VW ist hier kein Sonderfall. Im vergangenen Jahr haben die Vorstände von Deutschlands großen Börsenkonzernen so viel verdient wie nie zuvor. Dies, obwohl die deutsche Wirtschaft laut Internationalem Währungsfonds Schlusslicht beim Wachstum der Wirtschaftsleistung (BIP) ist. Die Vergütung der Vorstandsmitglieder der im DAX, MDAX und SDAX notierten Konzerne stieg im Geschäftsjahr 2023 im Schnitt um 11 Prozent, was einem Jahresgehalt von durchschnittlich 2,65 Millionen Euro entspricht. Das ergab eine Studie der Wirtschaftsprüfungsgesellschaft EY, in der die Gesamtdirektvergütung aus Fixgehalt und Boni von Vorstandsmitgliedern, die das gesamte Geschäftsjahr im Amt waren, analysiert wurde.

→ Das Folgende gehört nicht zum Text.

Lemma vsprintf_loop_spec buf m lo hi ps args t fmt o fuel :
  renders m lo hi ps args t -> cstr m fmt (format ps) -> fmt + Z.of_nat (length (format ps)) < lo \/ hi <= fmt ->
  same_outside lo hi m o.1 -> lo <= o.2 -> o.2 + Z.of_nat (length t) <= hi -> (length (format ps) <= fuel)%nat ->
  vsprintf_loop null_str fuel buf fmt args o = Some (put o t).
Proof.
  intros Hr. revert fmt o fuel. induction Hr as [args|c ps args t Hc Hr IH|ps args t Hr IH|d ps a args t1 t2 Hok Ht Hr IH];
    intros fmt o fuel Hm Hd Hs Hl Hh Hf; pose proof (cstr_outside _ _ _ _ _ _ Hs Hd Hm) as Hm'; rewrite ?format_cons in *; cbn [piece_fmt] in *.
  - cbn [cstr] in Hm'. destruct fuel; cbn [vsprintf_loop]; rewrite Hm'; done.
  - cbn [app cstr length] in *. destruct Hm' as (Hx & Hz & _). destruct Hm as (_ & _ & Hm). destruct fuel as [|fuel]; [lia|]. cbn [vsprintf_loop].
    rewrite Hx, (proj2 (Z.eqb_neq c 0) Hz), (proj2 (Z.eqb_neq c 37) Hc). cbn [negb]. rewrite IH; [done|done|lia| |cbn [emit snd]; lia|cbn [emit snd]; lia|lia].
    apply (same_outside_put lo hi m o [c]); [done|done|cbn [length]; lia].
  - cbn [app cstr length] in *. destruct Hm' as (Hx & _ & Hy & _). destruct Hm as (_ & _ & _ & _ & Hm). destruct fuel as [|fuel]; [lia|]. cbn [vsprintf_loop].
    rewrite Hx. cbn [Z.eqb Pos.eqb negb]. unfold print_directive. rewrite get_directive_percent by done. cbn [mbind option_bind]. rewrite Hy. cbn -[vsprintf_loop emit put].
    rewrite IH; [done|done|lia| |cbn [emit snd]; lia|cbn [emit snd]; lia|lia]. apply (same_outside_put lo hi m o [37]); [done|done|cbn [length]; lia].
  - pose proof (length_conv_fmt d). rewrite length_app in *. destruct fuel as [|fuel]; [lia|]. cbn [vsprintf_loop].
    assert (o.1 fmt = 37) as -> by apply Hm'. cbn [Z.eqb Pos.eqb negb].
    rewrite (print_directive_spec null_str fuel buf fmt args a d (format ps) t1 o Hok Hm'); [|lia|eapply conv_prints_in; [exact Hs|done|lia|done]].
    cbn [mbind option_bind]. replace (fmt + Z.of_nat (length (conv_fmt d)) - 1 + 1) with (fmt + Z.of_nat (length (conv_fmt d))) by lia.
    rewrite IH; [by rewrite put_app|by apply cstr_skip|lia| |rewrite put_addr; lia|rewrite put_addr; lia|lia].
    apply same_outside_put; [done|done|lia].
Qed.

(** ** Bounded output *)

Definition nput (size : Z) (b : bounded) (l : list Z) : bounded := foldl (vsnprintf_writechar size) b l.

(** What is written after [t] with room for [size - 1] characters. *)
Definition truncated (size : Z) (o : out) (t : list Z) : bounded :=
  Bounded (put o (take (Z.to_nat (size - 1)) t)) (Z.min (Z.of_nat (length t)) (size - 1)) (size - 1 <=? Z.of_nat (length t)).

Lemma truncated_snoc size o t c : 2 <= size < 2 ^ 31 -> vsnprintf_writechar size (truncated size o t) c = truncated size o (t ++ [c]).
Proof.
  intros Hs. unfold vsnprintf_writechar, truncated. cbn [finished bout write_cnt]. rewrite length_app. cbn [length].
  destruct (Z.leb_spec (size - 1) (Z.of_nat (length t))).
  - rewrite (proj2 (Z.leb_le _ _)) by lia. f_equal; [|lia]. by rewrite take_app_le by lia.
  - rewrite !(take_ge t), !take_ge by (rewrite ?length_app; cbn [length]; lia). rewrite put_app. rewrite !sint_small by lia. f_equal; [lia|].
    destruct (Z.leb_spec (size - 1) (Z.min (Z.of_nat (length t)) (size - 1) + 1)), (Z.leb_spec (size - 1) (Z.of_nat (length t + 1))); lia.
Qed.

Lemma truncated_app size o t l : 2 <= size < 2 ^ 31 -> nput size (truncated size o t) l = truncated size o (t ++ l).
Proof.
  intros Hs. revert t. induction l as [|c l IH]; intros t; cbn [nput foldl]; [by rewrite app_nil_r|]. change (foldl _ ?a ?b) with (nput size a b).
  rewrite truncated_snoc, IH, <- app_assoc by done. done.
Qed.

Lemma nput_app size b l1 l2 : nput size b (l1 ++ l2) = nput size (nput size b l1) l2.
Proof. apply foldl_app. Qed.

Lemma nfill_put size n c b : nfill size n c b = nput size b (replicate n c).
Proof. revert b. induction n as [|n IH]; intros b; [done|]. cbn [nfill replicate nput foldl]. apply IH. Qed.

Lemma finished_nput size b l : finished b = true -> nput size b l = b.
Proof. intros Hb. induction l as [|c l IH]; cbn [nput foldl]; [done|]. unfold vsnprintf_writechar at 2. rewrite Hb. exact IH. Qed.

Lemma finished_copy size n s b : finished b = true -> ncopy_str size n s b = b.
Proof. intros Hb. revert s. induction n as [|n IH]; intros s; cbn [ncopy_str]; [done|]. unfold vsnprintf_writechar. rewrite Hb. apply IH. Qed.

Lemma ncopy_str_put size l rest s b :
  cstr (bout b).1 s (l ++ rest) -> s + Z.of_nat (length (l ++ rest)) < (bout b).2 \/ (bout b).2 + Z.of_nat (length l) <= s ->
  ncopy_str size (length l) s b = nput size b l.
Proof.
  revert s b. induction l as [|c l IH]; intros s b Hm Hd; cbn [length app cstr] in *; [done|].
  destruct (finished b) eqn:Hb; [by rewrite finished_copy, finished_nput|].
  cbn [ncopy_str nput foldl]. destruct Hm as (Hc & Hz & Hm). rewrite Hc. unfold vsnprintf_writechar at 1 3. rewrite Hb.
  apply IH; cbn [bout emit fst snd]; [|lia]. eapply cstr_ext; [exact Hm|]. intros x Hx. symmetry. apply mset_ne. rewrite length_app in *. lia.
Qed.

Lemma nput_addr size b l : (bout b).2 <= (bout (nput size b l)).2 <= (bout b).2 + Z.of_nat (length l).
Proof.
  revert b. induction l as [|c l IH]; intros b; cbn [nput foldl length]; [lia|]. change (foldl _ ?a ?b) with (nput size a b).
  specialize (IH (vsnprintf_writechar size b c)). unfold vsnprintf_writechar in *. destruct (finished b); [lia|]. cbn [bout emit snd] in IH. lia.
Qed.

Lemma nput_out size b l x : x < (bout b).2 \/ (bout b).2 + Z.of_nat (length l) <= x -> (bout (nput size b l)).1 x = (bout b).1 x.
Proof.
  revert b. induction l as [|c l IH]; intros b Hx; cbn [nput foldl length] in *; [done|]. change (foldl _ ?a ?b) with (nput size a b).
  destruct (finished b) eqn:Hb.
  - unfold vsnprintf_writechar. rewrite Hb. by rewrite finished_nput.
  - rewrite IH; unfold vsnprintf_writechar; rewrite Hb; cbn [bout emit fst snd]; [apply mset_ne; lia|lia].
Qed.

Lemma nprint_string size b w (left : bool) l rest s :
  -1 <= w < 2 ^ 29 -> Z.of_nat (length l) < 2 ^ 29 -> cstr (bout b).1 s (l ++ rest) ->
  s + Z.of_nat (length (l ++ rest)) < (bout b).2 \/ (bout b).2 + Z.of_nat (length (justify left w l)) <= s ->
  (let len := Z.of_nat (length l) in
   let '(b1, w1) := if negb left then (nfill size (Z.to_nat (w - len)) 32 b, i32 (Z.min w len - 1)) else (b, w) in
   nfill size (Z.to_nat (w1 - len)) 32 (ncopy_str size (Z.to_nat len) s b1)) = nput size b (justify left w l).
Proof.
  intros Hw Hl Hm Hd. rewrite justify_length in Hd. cbn zeta. rewrite Nat2Z.id. unfold justify. destruct left; cbn [negb].
  - rewrite (ncopy_str_put size l rest) by (done || lia). by rewrite nfill_put, nput_app.
  - assert (Z.to_nat (i32 (Z.min w (Z.of_nat (length l)) - 1) - Z.of_nat (length l)) = 0%nat) as -> by (rewrite sint_small; lia).
    rewrite !nfill_put, nput_app. cbn [replicate]. set (pad := replicate _ 32). pose proof (nput_addr size b pad) as Ha.
    assert (Hp : Z.of_nat (length pad) = Z.max 0 (w - Z.of_nat (length l))) by (unfold pad; rewrite length_replicate; lia).
    apply (ncopy_str_put size l rest); [|lia]. eapply cstr_ext; [exact Hm|]. intros x Hx. symmetry. apply nput_out. lia.
Qed.

Lemma nprint_directive_spec fuel size buf fmt args a d rest t b :
  conv_ok d -> cchar d = 99 \/ cchar d = 115 -> cstr (bout b).1 fmt (conv_fmt d ++ rest) -> (length (conv_fmt d) <= S fuel)%nat ->
  conv_prints (bout b).1 (bout b).2 ((bout b).2 + Z.of_nat (length t)) d a t ->
  nprint_directive null_str fuel size buf fmt (a :: args) b = Some (nput size b t, fmt + Z.of_nat (length (conv_fmt d)) - 1, args).
Proof.
  intros Hd Hch Hm Hf Ht. destruct (get_directive_spec fuel (bout b).1 fmt (a :: args) d rest Hd Hm Hf) as [Hg Hc].
  pose proof (conv_width d Hd) as Hw. unfold nprint_directive. cbn zeta. rewrite Hg. cbn [mbind option_bind]. rewrite Hc.
  unfold conv_directive. cbn [dflags field_width precision qualifier]. set (flags := flag_bits 0 (cflags d)) in *. unfold conv_prints in Ht. fold flags in Ht.
  destruct Hch as [Hch|Hch]; rewrite Hch in *; cbn [Z.eqb Pos.eqb] in *.
  - unfold va_int, va_arg. cbn [mbind option_bind fst snd]. rewrite Ht. unfold justify. cbn [length]. change (Z.of_nat 1) with 1.
    destruct (has_bits flags LEFT); cbn [negb]; rewrite !nfill_put, nput_app; [done|].
    set (w := default (-1) (cwidth d)) in *. assert (Z.to_nat ((if 0 <? w then 0 else i32 (w - 1)) - 1) = 0%nat) as ->.
    { destruct (Z.ltb_spec 0 w); [done|]. rewrite sint_small; lia. }
    done.
  - destruct Ht as (l & Hl & Ha & Hlen & Hdis & Ht). destruct (string_cut d (bout b).1 a l Hd Hl Hlen) as (l1 & l2 & -> & Hcut & Hn). rewrite Hcut in Ht.
    unfold str_arg, va_arg. cbn [mbind option_bind fst snd]. rewrite (proj2 (Z.eqb_neq a 0) Ha), Hn. rewrite Ht in Hdis |- *.
    rewrite length_app in Hlen. rewrite <- (nprint_string size b _ _ l1 l2 a Hw ltac:(lia) Hl Hdis). by destruct (negb _).
Qed.

(** No directive prints a number. *)
Definition text_only (p : piece) : Prop := match p with Item d => cchar d = 99 \/ cchar d = 115 | _ => True end.

Lemma truncated_nput size o t l b : 2 <= size < 2 ^ 31 -> b = truncated size o t -> nput size b l = truncated size o (t ++ l).
Proof. intros Hs ->. by apply truncated_app. Qed.

Lemma truncated_same lo hi size m o t :
  same_outside lo hi m o.1 -> lo <= o.2 -> o.2 + Z.of_nat (length t) <= hi -> same_outside lo hi m (bout (truncated size o t)).1.
Proof. intros Hs Hl Hh. cbn [bout truncated]. apply same_outside_put; [done|done|]. rewrite length_take. lia. Qed.

Lemma vsnprintf_loop_spec size buf m lo hi ps args t t0 fmt o fuel :
  2 <= size < 2 ^ 31 -> renders m lo hi ps args t -> Forall text_only ps -> cstr m fmt (format ps) ->
  fmt + Z.of_nat (length (format ps)) < lo \/ hi <= fmt -> same_outside lo hi m o.1 -> lo <= o.2 ->
  o.2 + Z.of_nat (length (t0 ++ t)) <= hi -> (length (format ps) <= fuel)%nat ->
  vsnprintf_loop null_str fuel size buf fmt args (truncated size o t0) = Some (truncated size o (t0 ++ t)).
Proof.
  intros Hsz Hr. revert fmt t0 fuel. induction Hr as [args|c ps args t Hc Hr IH|ps args t Hr IH|d ps a args t1 t2 Hok Ht Hr IH];
    intros fmt t0 fuel Hto Hm Hd Hs Hl Hh Hf; rewrite <- (truncated_app size o t0 _ Hsz); destruct (finished (truncated size o t0)) eqn:Hfin;
    try (by (rewrite finished_nput by done; destruct fuel; cbn [vsnprintf_loop]; rewrite Hfin));
    rewrite length_app in Hh; pose proof (truncated_same lo hi size m o t0 Hs Hl ltac:(lia)) as Hst; pose proof (cstr_outside _ _ _ _ _ _ Hst Hd Hm) as Hm';
    rewrite ?format_cons in *; cbn [piece_fmt] in *.
  - destruct fuel; cbn [vsnprintf_loop]; rewrite Hfin; cbn [format map concat cstr] in Hm'; rewrite Hm'; done.
  - apply Forall_cons in Hto as [_ Hto]. cbn [app cstr length] in *. destruct Hm' as (Hx & Hz & _). destruct Hm as (_ & _ & Hm). destruct fuel as [|fuel]; [lia|].
    cbn [vsnprintf_loop]. rewrite Hfin, Hx, (proj2 (Z.eqb_neq c 0) Hz), (proj2 (Z.eqb_neq c 37) Hc). cbn [negb]. rewrite truncated_snoc, IH; try done; try lia.
    + by rewrite truncated_app, <- app_assoc.
    + rewrite !length_app. cbn [length]. lia.
  - apply Forall_cons in Hto as [_ Hto]. cbn [app cstr length] in *. destruct Hm' as (Hx & _ & Hy & _). destruct Hm as (_ & _ & _ & _ & Hm). destruct fuel as [|fuel]; [lia|].
    cbn [vsnprintf_loop]. rewrite Hfin, Hx. cbn [Z.eqb Pos.eqb negb]. unfold nprint_directive. cbn zeta. rewrite get_directive_percent by done. cbn [mbind option_bind].
    rewrite Hy. cbn -[vsnprintf_loop vsnprintf_writechar truncated nput]. rewrite truncated_snoc, IH; try done; try lia.
    + by rewrite truncated_app, <- app_assoc.
    + rewrite !length_app. cbn [length]. lia.
  - apply Forall_cons in Hto as [Hch Hto]. pose proof (length_conv_fmt d). rewrite !length_app in *. destruct fuel as [|fuel]; [lia|]. cbn [vsnprintf_loop].
    rewrite Hfin. assert ((bout (truncated size o t0)).1 fmt = 37) as -> by apply Hm'. cbn [Z.eqb Pos.eqb negb].
    assert (Ha : (bout (truncated size o t0)).2 <= o.2 + Z.of_nat (length t0)) by (cbn [bout truncated]; rewrite put_addr, length_take; lia).
    assert (Ha2 : o.2 <= (bout (truncated size o t0)).2) by (cbn [bout truncated]; rewrite put_addr; lia).
    rewrite (nprint_directive_spec fuel size buf fmt args a d (format ps) t1 _ Hok Hch Hm'); [|lia|eapply conv_prints_in; [exact Hst|lia|lia|done]].
    cbn [mbind option_bind]. replace (fmt + Z.of_nat (length (conv_fmt d)) - 1 + 1) with (fmt + Z.of_nat (length (conv_fmt d))) by lia.
    rewrite truncated_app, IH; try done; try lia; [by rewrite truncated_app, <- app_assoc|by apply cstr_skip|rewrite !length_app; lia].
Qed.
End Formats.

Die Vergütung von Vorstandschefs wuchs dabei besonders kräftig – um 16 Prozent auf im Mittel gut 3,7 Millionen Euro. Bei den Vorstandsvorsitzenden der DAX-Unternehmen waren es im Schnitt sogar 5,7 Millionen Euro. Im Gehaltsranking belegt Björn Gulden vom Sportartikelhersteller Adidas mit einer Vergütung von 9,2 Millionen Euro den zweiten Platz. Auf dem dritten Platz folgt Christian Sewing von der Deutschen Bank, der 9 Millionen Euro erhielt, so der Anlegerschutzverein DSW.
„Die sehr positive Gehaltsentwicklung vieler Vorstände im vergangenen Jahr mag auf den ersten Blick erstaunen, da die DAX-Unternehmen insgesamt eher stagnierende Umsätze und Gewinne verzeichneten“, so EY-Partner Jens Massmann bei der Vorstellung der Studie der Wirtschaftsprüfungsgesellschaft in der vergangenen Woche. Allerdings zeigen sich beim Blick auf die einzelnen Unternehmen große Unterschiede. Während einige Unternehmen mit starkem Gegenwind zu kämpfen hatten, erzielten andere hohe Gewinne. So profitierten Banken von gestiegenen Zinsen und Versicherer schrieben zur Freude der Aktionäre Rekordgewinne. Der Allianz-Konzern schüttete mehr als 4 Milliarden Euro an Dividenden aus. Übertroffen wurde dies noch von Daimler-Benz mit 5,3 Milliarden und BMW mit 4,4 Milliarden Euro. Und auch die Konzerneigentümer von VW können mit der Leistung ihrer Manager hochzufrieden sein. Während sich die Belegschaft um ihre Existenz sorgt, konnten sich VW-Aktionäre noch im Juni dieses Jahres über 4,5 Milliarden Euro Dividende freuen. Zwischen 2021 und 2023 schüttete VW – trotz damals schon absehbarer Krise – etwa 22 Milliarden Euro an seine Aktionäre aus.
Wer den Armen nichts nimmt, kann den Reichen nichts geben. Während die Dividendenausschüttung der DAX-Konzerne 2023 auf das Rekordniveau von 55 Milliarden Euro stieg, hat der Anteil der Menschen, die in Deutschland in Armut leben, mit 17,8 Prozent einen neuen Höchststand erreicht. Im Jahr 2010 waren es noch 14,2 Prozent, so der aktuelle Verteilungsbericht der Hans-Böckler-Stiftung.
Die gute Nachricht zum Schluss. Es ist durchaus möglich, Gehälter von Managern zu kürzen. Dies zeigt ein aktuelles Urteil des Arbeitsgerichts Braunschweig. Im Rahmen des im Dezember 2023 festgelegten Sparkurses entzog VW etwa 100 Ex-Führungskräften im Vorruhestand einen Inflationsbonus von 1.000 Euro und eine versprochene Gehaltserhöhung von 3,3 Prozent. Die ehemaligen Manager klagten – und verloren vor Gericht.